The article also complains that African “agency” is not respected and that premodern kingdoms were not as absolutist as A&R seem to say. This strikes me as enormously missing the point. Sub-Saharan Africa in general was oriented toward selling slaves (first to Arabs, then also to Europeans); it was unable to resist colonization; and it turned European extractive systems into native extractive systems. We can try to think better of those premodern states, just as we can try to find the good in the Aztecs: besides the slavery and cannibalism and self-mutilation, they were nice people. But whatever good we find wasn’t enough to stop those evils; and “agency” does not mean exoneration; it may also mean complicity.
A better critique might be that people reading A&R might just give up: if poor countries have bad institutions we can’t really change that, can we, and why should we try? A&R are not optimistic about foreign aid, much of which is wasted or appropriated by extractors; on the other hand, as they say, a lot of it saves people from dying and some help is better than none. Attempts by the US or IMF to change institutions have done little good, largely because extractive elites are not really interested in reducing corruption, respecting property, or inviting more people to share power.
A&R should be a lot clearer, I think, about how Western institutions have failed against neocolonialism. The West actually promoted or established many of those extractive local leaders, and threw them out if they attempted a more inclusive system (see my list of interventions!). The West has also been happy selling luxuries and weapons to dictators, or building expensive but misguided factories (see my Jacobs page). China is now getting into that game too, and competition is good, but I see no evidence that Chinese investments are more inclusive than Western.

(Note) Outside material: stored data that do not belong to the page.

(* ===== verification/TreeWrite.v ===== *)
(** * Writes of the B+Tree

    The write template with a mutation of one leaf changes the map as the
    mutation changes the leaf, or returns an error and changes nothing; the
    store's operations as mutations. *)

From stdpp Require Import base list gmap sorting strings.
From Stdlib Require Import ZArith Lia.
From S2P Require Import Prelude MvccCodec OffHeap PageLayout LeafPage LeafMap NodePage NodeMap Merge BTree TreeOps TreeShape TreeInv TreeHeap TreeSplit TreeLeafSplit.

Local Open Scope Z_scope.
Lemma adapter_write_ok (key : bytes) Q P mutate b t :
  mutation_ok key Q P mutate -> tree_ok b t -> 3 * Z.of_nat (height t) + 4 < avail (pm b) -> Q (items_map (flat t) !! key) ->
  exists b' r, (_ ← checkOpen; writeOperation key mutate MaxCASRetries) b = (b', r) /\
    ((r = Ret tt /\ wrote b t key P b') \/
     (exists e, r = Fail e /\ hard e /\ tree_ok b' t /\ size b' = size b /\ avail (pm b) - 3 <= avail (pm b'))).
Proof.
  intros Hm Ht Hav HQ. rewrite (stM_bind_ret _ _ _ _ _ (checkOpen_ok b (t_heap _ _ Ht))).
  destruct (writeOperation_ok key Q P mutate b t 2 Hm Ht Hav HQ) as [(b' & E & Hw)|(b' & e & news & D & E & He & Hev & Hc & Ht')].
  - exists b', (Ret tt). split; [exact E|]. by left.
  - exists b', (Fail e). split; [exact E|]. right. exists e. split; [done|]. split; [done|]. split; [done|].
    split; [apply Hev|]. rewrite (ev_avail _ _ _ _ Hev). lia.
Qed.

(** One call is one step of the map. *)
Lemma exec_step o b t :
  tree_ok b t -> op_ok o -> all_decodable (items_map (flat t)) -> 3 * Z.of_nat (height t) + 4 < avail (pm b) ->
  exists b' t' r, exec o b = (b', r) /\ tree_ok b' t' /\ spec_step (abs b t) o r (abs b' t') /\
    all_decodable (items_map (flat t')) /\ (height t' <= S (height t))%nat /\
    avail (pm b) - (3 * Z.of_nat (height t) + 3) <= avail (pm b').
Proof.
  intros Ht Ho Hd Hav. unfold abs. destruct o as [key|key value|key]; cbn [exec].
  - rewrite (adapter_GetRaw_ok b t Ht _ eq_refl key). exists b, t, (reply_of Value (or_missing (Sentinel ErrMVCCKeyNotFound) (items_map (flat t) !! key))).
    split_and!; try done; [|lia..]. destruct (items_map (flat t) !! key) eqn:E; by constructor.
  - destruct Ho as [Hsz Hv].
    destruct (adapter_write_ok key _ _ _ b t (adapter_set_mutation key value Hsz Hv) Ht Hav) as
      (b' & r & E & [[-> (t' & o & d & Ht' & Hm & [-> HP] & Hs & Hh & Hc)]|(e & -> & He & Ht' & Hs & Hc)]).
    { intros v Hk. exact (Hd key v Hk). }
    + unfold Adapter.Set_. rewrite E. exists b', t', Done. split; [done|]. split; [done|].
      rewrite Hm, Hs. split; [by constructor|]. split; [|done]. exact (map_Forall_insert_2 _ _ key value Hv Hd).
    + unfold Adapter.Set_. rewrite E. exists b', t, (Error e). split; [done|]. split; [done|]. rewrite Hs.
      split; [by constructor|]. split; [done|]. split; lia.
  - destruct (adapter_write_ok key _ _ _ b t (adapter_delete_mutation key) Ht Hav I) as
      (b' & r & E & [[-> (t' & o & d & Ht' & Hm & (Hk & -> & ->) & Hs & Hh & Hc)]|(e & -> & He & Ht' & Hs & Hc)]).
    + unfold Adapter.Delete_. rewrite E. exists b', t', Done. split; [done|]. split; [done|].
      rewrite Hm, Hs. split; [by constructor|]. split; [|done]. intros k v Hkv. apply lookup_delete_Some in Hkv as [_ Hkv]. by apply (Hd k v).
    + unfold Adapter.Delete_. rewrite E. exists b', t, (Error e). split; [done|]. split; [done|]. rewrite Hs.
      split; [by constructor|]. split; [done|]. split; lia.
Qed.

(** Pages enough for [n] calls on a tree of height [h]. *)
Definition room (h : nat) (n : nat) (s : PageManager) : Prop :=
  Z.of_nat n * (3 * (Z.of_nat h + Z.of_nat n) + 5) <= avail s.

Lemma execAll_steps ops : forall b t,
  tree_ok b t -> Forall op_ok ops -> all_decodable (items_map (flat t)) -> room (height t) (length ops) (pm b) ->
  exists b' t' rs, execAll ops b = (b', rs) /\ tree_ok b' t' /\ spec_steps (abs b t) ops rs (abs b' t').
Proof.
  induction ops as [|o ops IH]; intros b t Ht Ho Hd Hr.
  { exists b, t, []. split; [done|]. split; [done|]. constructor. }
  apply Forall_cons in Ho as [Ho Hops]. unfold room in Hr. cbn [length] in Hr.
  destruct (exec_step o b t Ht Ho Hd ltac:(nia)) as (b1 & t1 & r & E & Ht1 & Hs & Hd1 & Hh & Hc).
  destruct (IH b1 t1 Ht1 Hops Hd1) as (b2 & t2 & rs & E2 & Ht2 & Hs2); [unfold room; nia|].
  exists b2, t2, (r :: rs). cbn [execAll]. rewrite E, E2. split; [done|]. split; [done|]. by econstructor.
Qed.

(** ** Theorems *)

(** C21: a search ends and does not fail on a well-formed tree, for any key: it
    reaches a leaf, over at most one reference for each level, and that leaf
    decides the key's value. *)
Theorem search_terminates b t key (Ht : tree_ok b t) :
  exists path r p es, searchPath key b = (b, Ret path) /\ last path = Some (mkEntry r (-1)) /\
    (length path <= S (height t))%nat /\ refs b !! r = Some p /\ leaf_at b p es /\
    (list_to_map es : kvmap) !! key = items_map (flat t) !! key.
Proof.
  destruct (searchPath_ok b t key Ht) as (fs & r & es & Hf & E). destruct (found_leaf _ _ _ _ _ _ Ht Hf) as (p & Hp & Hl).
  exists (pathOf fs r), r, p, es. split; [done|]. unfold pathOf. rewrite last_snoc. split; [done|].
  rewrite (found_lookup _ _ _ _ _ _ Ht Hf). split; [|done]. destruct Hf as [-> _]. pose proof (height_plug fs (TLeaf r es)).
  rewrite length_app, length_fmap, length_rev. cbn [length]. lia.
Qed.

(** Every read of the store returns what the tree's map holds and leaves the
    state alone: the raw reads the raw value or "not found", [Get] its visible
    value, with a tombstone reported as not found. *)
Theorem reads_refine b t key (Ht : tree_ok b t) (m := items_map (flat t)) :
  Adapter.GetRaw key b = (b, or_missing (Sentinel ErrMVCCKeyNotFound) (m !! key)) /\
  getRawBytes key b = (b, or_missing (Sentinel ErrBTreeKeyNotFound) (m !! key)) /\
  Get key b = (b, visible (m !! key)) /\
  GetRaw key b = (b, match m !! key with Some raw => ParseMVCC raw | None => Fail (Sentinel ErrBTreeKeyNotFound) end).
Proof.
  split; [by apply (adapter_GetRaw_ok b t)|]. split; [by apply (getRawBytes_ok b t)|]. split; [by apply (Get_ok b t)|].
  unfold GetRaw. pose proof (getRawBytes_ok b t Ht m eq_refl key) as E. destruct (m !! key) as [raw|].
  - by rewrite (stM_bind_ret _ _ _ _ _ E).
  - by rewrite (stM_bind_fail _ _ _ _ _ E).
Qed.

(** C24: a batched read agrees with single reads, whether the root is a leaf (one
    search, keys sorted and the results put back in place) or not (one search for
    each key): [getBatchRawBytes] for any values, [GetBatch] when every raw value
    parses. *)
Theorem batch_reads_agree b t keys (Ht : tree_ok b t) (m := items_map (flat t)) :
  getBatchRawBytes keys b = (b, Ret ((fun k => m !! k) <$> keys)) /\
  (map_Forall (fun _ raw => exists mv, ParseMVCC raw = Ret mv) m ->
   GetBatch keys b = (b, Ret ((fun k => match (Get k b).2 with Ret v => Some v | _ => None end) <$> keys))).
Proof.
  split; [by apply (getBatchRaw_ok b t)|]. intros Hp. rewrite (GetBatch_ok b t Ht m eq_refl keys Hp). do 2 f_equal.
  apply list_fmap_ext. intros i k _. rewrite (Get_ok b t Ht m eq_refl k). cbn [snd]. unfold shown, visible.
  destruct (m !! k) as [raw|]; [|done]. cbn. destruct (ParseMVCC raw) as [mv| |]; [|done..]. by destruct (IsTombstone mv).
Qed.
(* ===== verification/Epoch.v ===== *)
(** * Epoch-based reclamation of retired pages (btree/epoch.go)

    The epoch manager keeps pages that copy-on-write has replaced until no
    reader that may still see them is active.  The operations are translated
    as functions of the manager's state; the concurrent behaviour is a step
    relation in which a reader's [EnterRead] is five atomic steps, a reclaim
    pass reads the reader words one at a time and reads and moves every ring
    in two steps, and a retirement reads the epoch before it is published.
    The claim of a ring position and its publication are one step (see
    [unpublished_entry_frees_again] for what the code does between them).  The
    buffers are read as sequentially consistent, as sync/atomic promises. *)

From stdpp Require Import base list gmap relations.
From Stdlib Require Import ZArith Lia.
From S2P Require Import Prelude.

Local Open Scope Z_scope.

(** ** State *)

Definition epochInit : Z := 1.
Definition maxReaderSlots : Z := 64.
Definition ringSize : Z := 16384.
Definition defaultMaxLobRetired : Z := 65536.
Definition MaxUint64 : Z := 2 ^ 64 - 1.

Record retiredEntry := { pageID : Z; e_epoch : Z }.

(** [buf] is the array of [ringSize] entries: an index not yet written holds
    the zero entry. *)
Record epochSlot := { buf : gmap Z retiredEntry; head : Z; tail : Z }.

Record lobRetiredEntry := { firstPageID : Z; lobID : Z; l_epoch : Z }.

(** The three callbacks are observed as the calls made; [hasLob] and
    [hasLobFile] say whether the LOB callbacks are set. *)
Record EpochManager := {
  globalEpoch : Z;
  readers : list Z;
  slots : list epochSlot;
  hasLob : bool;
  hasLobFile : bool;
  maxLobRetiredLen : Z;
  lobRetired : list lobRetiredEntry;
  nextSlot : Z }.

Inductive call : Set :=
| FreePage (p : Z)
| FreeLobChain (p : Z)
| FreeLobFile (id : Z).

Definition emptySlot : epochSlot := {| buf := ∅; head := 0; tail := 0 |}.

Definition NewEpochManager : EpochManager :=
  {| globalEpoch := epochInit;
     readers := replicate (Z.to_nat maxReaderSlots) 0;
     slots := replicate (Z.to_nat maxReaderSlots) emptySlot;
     hasLob := false; hasLobFile := false;
     maxLobRetiredLen := defaultMaxLobRetired;
     lobRetired := []; nextSlot := 0 |}.

Definition with_epoch (em : EpochManager) (g : Z) : EpochManager :=
  {| globalEpoch := g; readers := readers em; slots := slots em;
     hasLob := hasLob em; hasLobFile := hasLobFile em;
     maxLobRetiredLen := maxLobRetiredLen em; lobRetired := lobRetired em; nextSlot := nextSlot em |}.
Definition with_readers (em : EpochManager) (l : list Z) : EpochManager :=
  {| globalEpoch := globalEpoch em; readers := l; slots := slots em;
     hasLob := hasLob em; hasLobFile := hasLobFile em;
     maxLobRetiredLen := maxLobRetiredLen em; lobRetired := lobRetired em; nextSlot := nextSlot em |}.
Definition with_slots (em : EpochManager) (l : list epochSlot) : EpochManager :=
  {| globalEpoch := globalEpoch em; readers := readers em; slots := l;
     hasLob := hasLob em; hasLobFile := hasLobFile em;
     maxLobRetiredLen := maxLobRetiredLen em; lobRetired := lobRetired em; nextSlot := nextSlot em |}.
Definition with_lobRetired (em : EpochManager) (l : list lobRetiredEntry) : EpochManager :=
  {| globalEpoch := globalEpoch em; readers := readers em; slots := slots em;
     hasLob := hasLob em; hasLobFile := hasLobFile em;
     maxLobRetiredLen := maxLobRetiredLen em; lobRetired := l; nextSlot := nextSlot em |}.

Definition SetMaxLOBRetiredLen (em : EpochManager) (n : Z) : EpochManager :=
  {| globalEpoch := globalEpoch em; readers := readers em; slots := slots em;
     hasLob := hasLob em; hasLobFile := hasLobFile em;
     maxLobRetiredLen := n; lobRetired := lobRetired em; nextSlot := nextSlot em |}.

(** [SetLOBFreeFns]: which of the two callbacks is not nil. *)
Definition SetLOBFreeFns (em : EpochManager) (overflowFn lobFileFn : bool) : EpochManager :=
  {| globalEpoch := globalEpoch em; readers := readers em; slots := slots em;
     hasLob := overflowFn; hasLobFile := lobFileFn;
     maxLobRetiredLen := maxLobRetiredLen em; lobRetired := lobRetired em; nextSlot := nextSlot em |}.

(** ** Operations *)

Definition AllocSlot (em : EpochManager) : EpochManager * Z :=
  let n := u64 (nextSlot em + 1) in
  ({| globalEpoch := globalEpoch em; readers := readers em; slots := slots em;
      hasLob := hasLob em; hasLobFile := hasLobFile em;
      maxLobRetiredLen := maxLobRetiredLen em; lobRetired := lobRetired em; nextSlot := n |},
   n mod maxReaderSlots).

Definition setReader (em : EpochManager) (slot v : Z) : outcome EpochManager :=
  _ ← index (readers em) slot;
  Ret (with_readers em (<[Z.to_nat slot := v]> (readers em))).

(** A call that nothing interrupts: the second load of the epoch always sees
    the first one's value. *)
Definition EnterRead (em : EpochManager) (slot : Z) : outcome EpochManager :=
  let epoch := globalEpoch em in
  em ← setReader em slot epoch;
  if negb (globalEpoch em =? epoch) then setReader em slot (globalEpoch em) else Ret em.

Definition ExitRead (em : EpochManager) (slot : Z) : outcome EpochManager := setReader em slot 0.

(** Claims position [tail] of the ring and publishes the entry there. *)
Definition pushEntry (s : epochSlot) (p epoch : Z) : epochSlot :=
  {| buf := <[tail s mod ringSize := {| pageID := p; e_epoch := epoch |}]> (buf s);
     head := head s; tail := u64 (tail s + 1) |}.

Definition ringFull (s : epochSlot) : bool := ringSize <=? u64 (tail s - head s).

(** [Ret None]: the ring is full and the loop spins until a reclaim pass
    moves the head. *)
Definition retireAt (em : EpochManager) (slot p epoch : Z) : outcome (option EpochManager) :=
  s ← index (slots em) slot;
  if ringFull s then Ret None
  else Ret (Some (with_slots em (<[Z.to_nat slot := pushEntry s p epoch]> (slots em)))).

Definition Retire (em : EpochManager) (slot p : Z) : outcome (option EpochManager) :=
  retireAt em slot p (globalEpoch em).

Fixpoint retireAll (em : EpochManager) (slot epoch : Z) (ps : list Z) : outcome (option EpochManager) :=
  match ps with
  | [] => Ret (Some em)
  | p :: ps =>
      r ← retireAt em slot p epoch;
      match r with
      | None => Ret None
      | Some em => retireAll em slot epoch ps
      end
  end.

Studies on development often tell us not so much what to do as what not to do. The positive note here is that A&R give us more arguments for democracy, egalitarianism, the rule of law, and empowerment of workers. It’s also more hopeful if bad outcomes are based on institutions rather than “culture”, because institutions can be changed. But quick fixes and even changes of regime generally are not enough.